====== Provided information ======

(* ===== verification/Listing.v ===== *)
(** * Listing repositories and tags of the registry API

    [src/server/registry/catalog.go], [tag.go] and [util/util.go]: the pages of
    a listing and the link to the next one.  [src/lib/link.go] and
    [src/pkg/registry/client.go]: the client that follows the links, which
    replication uses towards another Harbor.  A panic of the code is the error
    [Panic]. *)

From S2P Require Import Prelude GoErrors GoStrings GoUrl Orm Table Hoare ArtifactStore ArtifactCtl ArtifactInv.
From Stdlib Require Import Ascii.
From stdpp Require Import sorting.
Local Open Scope Z_scope.
Local Open Scope harbor_scope.

(** ** URLs and slices *)

(** A URL as a server sees it; the path is kept in its escaped form. *)
Record URL := mkURL { u_Path : string; u_RawQuery : string }.

Definition URL_String (u : URL) : string :=
  if u_RawQuery u == EmptyString then u_Path u else u_Path u +:+ "?" +:+ u_RawQuery u.

Definition url_Parse (s : string) : URL :=
  let '(s, _, _) := Cut s "#" in let '(p, r, _) := Cut s "?" in mkURL p r.

(** [l[i:j]] of a slice of which nothing lies beyond its length. *)
Definition slice {A} (l : list A) (i j : Z) : result (list A) :=
  if (0 <=? i) && (i <=? j) && (j <=? Z.of_nat (length l))
  then Ok (take (Z.to_nat (j - i)) (drop (Z.to_nat i) l))
  else Err (Panic "slice bounds out of range").

Definition sort_Strings : list string → list string := merge_sort String.le.

Definition nth_string (l : list string) (i : nat) : string := default EmptyString (l !! i).

(** ** [util.go] *)

Definition SetLinkHeader (origURL : URL) (n : Z) (last : string) : string :=
  let v := Values_Set (Values_Set ∅ "n" (pretty n)) "last" last in
  "<" +:+ URL_String (mkURL (u_Path origURL) (Encode v)) +:+ ">; rel=" +:+ String dquote ("next" +:+ String dquote EmptyString).

Fixpoint StringsAreSorted (l : list string) : bool :=
  match l with
  | x :: (y :: _) as l => negb (String.ltb y x) && StringsAreSorted l
  | _ => true
  end.

Definition IndexString (strs : list string) (x : string) : Z :=
  let strs := if StringsAreSorted strs then strs else sort_Strings strs in
  let i := sort_Search (length strs) (λ i, String.leb x (nth_string strs i)) in
  if bool_decide (i < length strs)%nat && (nth_string strs i == x) then Z.of_nat i else -1.

Definition bad_n : error :=
  WithMessage (WithCode (New EmptyString) BadRequestCode) "the N must be a positive int type".

Definition ParseNAndLastParameters (u : URL) : result (option Z * string) :=
  let q := URL_Query (u_RawQuery u) in
  if Values_Get q "n" == EmptyString then Ok (None, Values_Get q "last")
  else
    match ParseInt (Values_Get q "n") with
    | Some value => if value <? 0 then Err bad_n else Ok (Some value, Values_Get q "last")
    | None => Err bad_n
    end.

(** The loop that moves the first of equal neighbours to the front, in place:
    [k] turns from the indices [i] and [j]. *)
Fixpoint compact (k i j : nat) (items : list string) : list string * nat :=
  match k with
  | O => (items, j)
  | S k =>
      if nth_string items i == nth_string items (i - 1)
      then compact k (S i) j items
      else compact k (S i) (S j) (<[j := nth_string items i]> items)
  end.

Definition sortedAndUniqueItems (items : list string) : list string :=
  let n := length items in
  if (n <=? 1)%nat then items
  else let '(items, j) := compact (n - 1) 1 1 (sort_Strings items) in take j items.

Definition pickItems (items : list string) (n : option Z) (last_ : string) : result (list string * string) :=
  if bool_decide (items = []) || bool_decide (n = Some 0) then Ok ([], EmptyString)
  else
    let len := Z.of_nat (length items) in
    let n := default len n in
    let i := if last_ == EmptyString then 0
             else Z.of_nat (sort_Search (length items) (λ ix, String.ltb last_ (nth_string items ix))) in
    let j := wrap64 (i + n) in
    let j := if len <=? j then len else j in
    match slice items i j with
    | Err e => Err e
    | Ok result =>
        match last result with
        | Some x => Ok (result, if default EmptyString (last items) == x then EmptyString else x)
        | None => Ok (result, EmptyString)
        end
    end.

(** A response: the entries of the body and the [Link] header, empty when there is none. *)
Record Page := mkPage { pg_Items : list string; pg_Link : string }.

Definition SendListTagsResponse (u : URL) (tags : list string) : result Page :=
  match ParseNAndLastParameters u with
  | Err e => Err e
  | Ok (n, last) =>
      match pickItems (sortedAndUniqueItems tags) n last with
      | Err e => Err e
      | Ok (items, nextLast) =>
          Ok (mkPage items
                match n with
                | Some n => if nextLast == EmptyString then EmptyString else SetLinkHeader u n nextLast
                | None => EmptyString
                end)
      end
  end.

(** ** [catalog.go], [tag.go] *)

(** The entries after the one named by [last], at most [maxEntries]. *)
Definition catalog_page (repoNames : list string) (maxEntries : Z) (lastEntry : string)
  : result (list string * Z) :=
  let repoNamesLen := Z.of_nat (length repoNames) in
  if negb (lastEntry == EmptyString)
  then
    let lastEntryIndex := IndexString repoNames lastEntry in
    if lastEntryIndex =? -1
    then Err (WithMessage (WithCode (New EmptyString) BadRequestCode)
                ("the last: " +:+ lastEntry +:+ " should be a valid repository name."))
    else
      let upper := wrap64 (wrap64 (lastEntryIndex + 1) + maxEntries) in
      match slice repoNames (lastEntryIndex + 1) (if repoNamesLen <? upper then repoNamesLen else upper) with
      | Ok l => Ok (l, maxEntries)
      | Err e => Err e
      end
  else
    let maxEntries := if repoNamesLen <? maxEntries then repoNamesLen else maxEntries in
    match slice repoNames 0 maxEntries with Ok l => Ok (l, maxEntries) | Err e => Err e end.

Definition catalog_ServeHTTP (u : URL) : M ArtDB Page :=
  let reqQ := URL_Query (u_RawQuery u) in
  let lastEntry := Values_Get reqQ "last" in
  let withN := negb (Values_Get reqQ "n" == EmptyString) in
  maxEntries ← (if withN
                then match ParseInt (Values_Get reqQ "n") with
                     | Some n => if n <? 0 then fail bad_n else mret n
                     | None => fail bad_n
                     end
                else mret 0);
  repoRecords ← repo_mgr.NonEmptyRepos;
  if bool_decide (repoRecords = []) then mret (mkPage [] EmptyString)
  else
    let repoNames := sort_Strings (p_Name <$> repoRecords) in
    if negb withN then mret (mkPage repoNames EmptyString)
    else
      '(resRepos, maxEntries) ← of_result (catalog_page repoNames maxEntries lastEntry);
      match last resRepos with
      | None => mret (mkPage resRepos EmptyString)
      | Some x =>
          mret (mkPage resRepos
                  (if default EmptyString (last repoNames) == x then EmptyString
                   else SetLinkHeader u maxEntries x))
      end.

Definition tag_ServeHTTP (sv : Services) (u : URL) (splat : string) : M ArtDB Page :=
  '(n, _) ← of_result (ParseNAndLastParameters u);
  if bool_decide (n = Some 0) then of_result (SendListTagsResponse u [])
  else
    repository ← repo_mgr.GetByName splat;
    tags ← tag_ctl.List sv (λ t, t_RepositoryID t = p_RepositoryID repository) None;
    of_result (SendListTagsResponse u ((λ t, t_Name (tv_Tag t)) <$> tags)).

(** ** [link.go]: reading a [Link] header *)

Record Link := mkLink { lk_URL : string; lk_Rel : string; lk_Attrs : gmap string string }.

Definition parse_attr (link : Link) (attr : string) : Link :=
  let attr := TrimSpace attr in
  match attr with
  | EmptyString => link
  | String c rest =>
      if bool_decide (c = "<"%char) && bool_decide (last_char attr = Some ">"%char)
      then mkLink (but_last rest) (lk_Rel link) (lk_Attrs link)
      else
        let '(key, v, _) := Cut attr "=" in
        let value := Trim v (λ c, bool_decide (c = dquote)) in
        if key == "rel" then mkLink (lk_URL link) value (lk_Attrs link)
        else mkLink (lk_URL link) (lk_Rel link) (<[key := value]> (lk_Attrs link))
  end.

Definition ParseLinks (str : string) : list Link :=
  filter (λ l, lk_URL l ≠ EmptyString)
    ((λ lk, foldl parse_attr (mkLink EmptyString EmptyString ∅) (Split lk ";")) <$> Split str ",").

(** ** [client.go]: the client that follows the links *)

Definition next (link : string) : string :=
  match filter (λ l, lk_Rel l = "next") (ParseLinks link) with l :: _ => lk_URL l | [] => EmptyString end.

Section client.
Context {D : Type} (get : string → M D Page).

(** [client.catalog], [client.listTags]: one request. *)
Definition get_page (url : string) : M D (list string * string) :=
  p ← get url; mret (pg_Items p, next (pg_Link p)).

(** The loop of [Catalog] and of [ListTags]; [None] when [fuel] requests are not enough. *)
Fixpoint get_pages (fuel : nat) (endpoint url : string) (acc : list string) : M D (option (list string)) :=
  match fuel with
  | O => mret None
  | S fuel =>
      '(items, next) ← get_page url;
      let acc := acc ++ items in
      if next == EmptyString then mret (Some acc)
      else get_pages fuel endpoint (if Contains next "://" then next else endpoint +:+ next) acc
  end.

Definition buildCatalogURL (endpoint : string) : string := endpoint +:+ "/v2/_catalog?n=1000".
Definition buildTagListURL (endpoint repository : string) : string :=
  endpoint +:+ "/v2/" +:+ repository +:+ "/tags/list".

Definition Catalog (fuel : nat) (endpoint : string) : M D (option (list string)) :=
  get_pages fuel endpoint (buildCatalogURL endpoint) [].

Definition ListTags (fuel : nat) (endpoint repository : string) : M D (option (list string)) :=
  get_pages fuel endpoint (buildTagListURL endpoint repository) [].
End client.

======

→ Work to be completed: Copy the stretch of the records above that runs from the line with "match l with" through the line with "match ParseInt (Values_Get q". Both end lines belong in the copy, and nothing else does.

→ Result:
  match l with
  | x :: (y :: _) as l => negb (String.ltb y x) && StringsAreSorted l
  | _ => true
  end.

Definition IndexString (strs : list string) (x : string) : Z :=
  let strs := if StringsAreSorted strs then strs else sort_Strings strs in
  let i := sort_Search (length strs) (λ i, String.leb x (nth_string strs i)) in
  if bool_decide (i < length strs)%nat && (nth_string strs i == x) then Z.of_nat i else -1.

Definition bad_n : error :=
  WithMessage (WithCode (New EmptyString) BadRequestCode) "the N must be a positive int type".

Definition ParseNAndLastParameters (u : URL) : result (option Z * string) :=
  let q := URL_Query (u_RawQuery u) in
  if Values_Get q "n" == EmptyString then Ok (None, Values_Get q "last")
  else
    match ParseInt (Values_Get q "n") with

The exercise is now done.